TASK DIRECTIONS: Below are the records; copy each line in which "intros" occurs.

——————

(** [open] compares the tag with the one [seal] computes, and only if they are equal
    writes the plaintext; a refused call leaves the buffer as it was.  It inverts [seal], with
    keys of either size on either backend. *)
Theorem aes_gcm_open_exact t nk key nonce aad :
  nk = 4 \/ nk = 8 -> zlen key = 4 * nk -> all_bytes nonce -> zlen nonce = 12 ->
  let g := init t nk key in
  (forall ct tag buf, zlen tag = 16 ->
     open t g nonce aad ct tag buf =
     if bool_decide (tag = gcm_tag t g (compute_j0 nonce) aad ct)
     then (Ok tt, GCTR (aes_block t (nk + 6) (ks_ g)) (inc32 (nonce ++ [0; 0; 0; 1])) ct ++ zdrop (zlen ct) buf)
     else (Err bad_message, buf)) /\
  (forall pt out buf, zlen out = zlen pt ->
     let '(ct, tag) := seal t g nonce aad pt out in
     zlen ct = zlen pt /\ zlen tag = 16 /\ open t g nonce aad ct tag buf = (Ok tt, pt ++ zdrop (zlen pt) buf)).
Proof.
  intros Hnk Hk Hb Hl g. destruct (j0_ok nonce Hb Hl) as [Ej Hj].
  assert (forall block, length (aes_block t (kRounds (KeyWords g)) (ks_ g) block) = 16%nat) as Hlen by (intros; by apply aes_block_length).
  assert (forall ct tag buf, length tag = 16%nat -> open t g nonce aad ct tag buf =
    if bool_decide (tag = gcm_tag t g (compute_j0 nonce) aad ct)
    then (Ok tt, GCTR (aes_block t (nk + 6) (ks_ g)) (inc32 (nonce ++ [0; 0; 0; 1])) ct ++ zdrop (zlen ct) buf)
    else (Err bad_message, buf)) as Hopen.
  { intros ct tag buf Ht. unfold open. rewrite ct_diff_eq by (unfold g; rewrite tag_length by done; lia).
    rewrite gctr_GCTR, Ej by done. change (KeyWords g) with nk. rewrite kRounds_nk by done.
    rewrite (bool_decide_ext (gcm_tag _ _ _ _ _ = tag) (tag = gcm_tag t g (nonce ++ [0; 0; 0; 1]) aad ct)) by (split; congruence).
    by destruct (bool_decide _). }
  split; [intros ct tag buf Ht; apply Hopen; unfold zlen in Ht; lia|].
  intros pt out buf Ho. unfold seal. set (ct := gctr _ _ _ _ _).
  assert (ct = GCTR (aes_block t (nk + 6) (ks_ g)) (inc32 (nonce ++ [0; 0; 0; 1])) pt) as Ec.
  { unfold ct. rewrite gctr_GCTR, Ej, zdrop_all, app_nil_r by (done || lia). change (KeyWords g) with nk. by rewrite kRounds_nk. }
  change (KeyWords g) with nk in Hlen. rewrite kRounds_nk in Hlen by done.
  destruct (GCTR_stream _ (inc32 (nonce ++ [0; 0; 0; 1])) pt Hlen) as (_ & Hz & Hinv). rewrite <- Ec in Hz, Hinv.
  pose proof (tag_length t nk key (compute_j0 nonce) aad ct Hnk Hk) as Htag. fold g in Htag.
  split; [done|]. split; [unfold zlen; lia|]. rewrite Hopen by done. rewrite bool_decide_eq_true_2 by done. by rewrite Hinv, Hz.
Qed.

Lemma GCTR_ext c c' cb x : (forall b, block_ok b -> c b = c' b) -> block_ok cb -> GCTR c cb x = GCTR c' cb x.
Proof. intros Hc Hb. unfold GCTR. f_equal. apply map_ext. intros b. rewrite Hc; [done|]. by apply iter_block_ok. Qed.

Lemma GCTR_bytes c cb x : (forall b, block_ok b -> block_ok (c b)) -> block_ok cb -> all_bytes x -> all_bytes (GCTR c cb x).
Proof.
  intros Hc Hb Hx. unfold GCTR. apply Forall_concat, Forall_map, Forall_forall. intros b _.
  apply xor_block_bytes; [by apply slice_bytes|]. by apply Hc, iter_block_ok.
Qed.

——————

WRITTEN ANSWER:
  intros Hnk Hk Hb Hl g. destruct (j0_ok nonce Hb Hl) as [Ej Hj].
  assert (forall block, length (aes_block t (kRounds (KeyWords g)) (ks_ g) block) = 16%nat) as Hlen by (intros; by apply aes_block_length).
  { intros ct tag buf Ht. unfold open. rewrite ct_diff_eq by (unfold g; rewrite tag_length by done; lia).
  split; [intros ct tag buf Ht; apply Hopen; unfold zlen in Ht; lia|].
  intros pt out buf Ho. unfold seal. set (ct := gctr _ _ _ _ _).
Proof. intros Hc Hb. unfold GCTR. f_equal. apply map_ext. intros b. rewrite Hc; [done|]. by apply iter_block_ok. Qed.
  intros Hc Hb Hx. unfold GCTR. apply Forall_concat, Forall_map, Forall_forall. intros b _.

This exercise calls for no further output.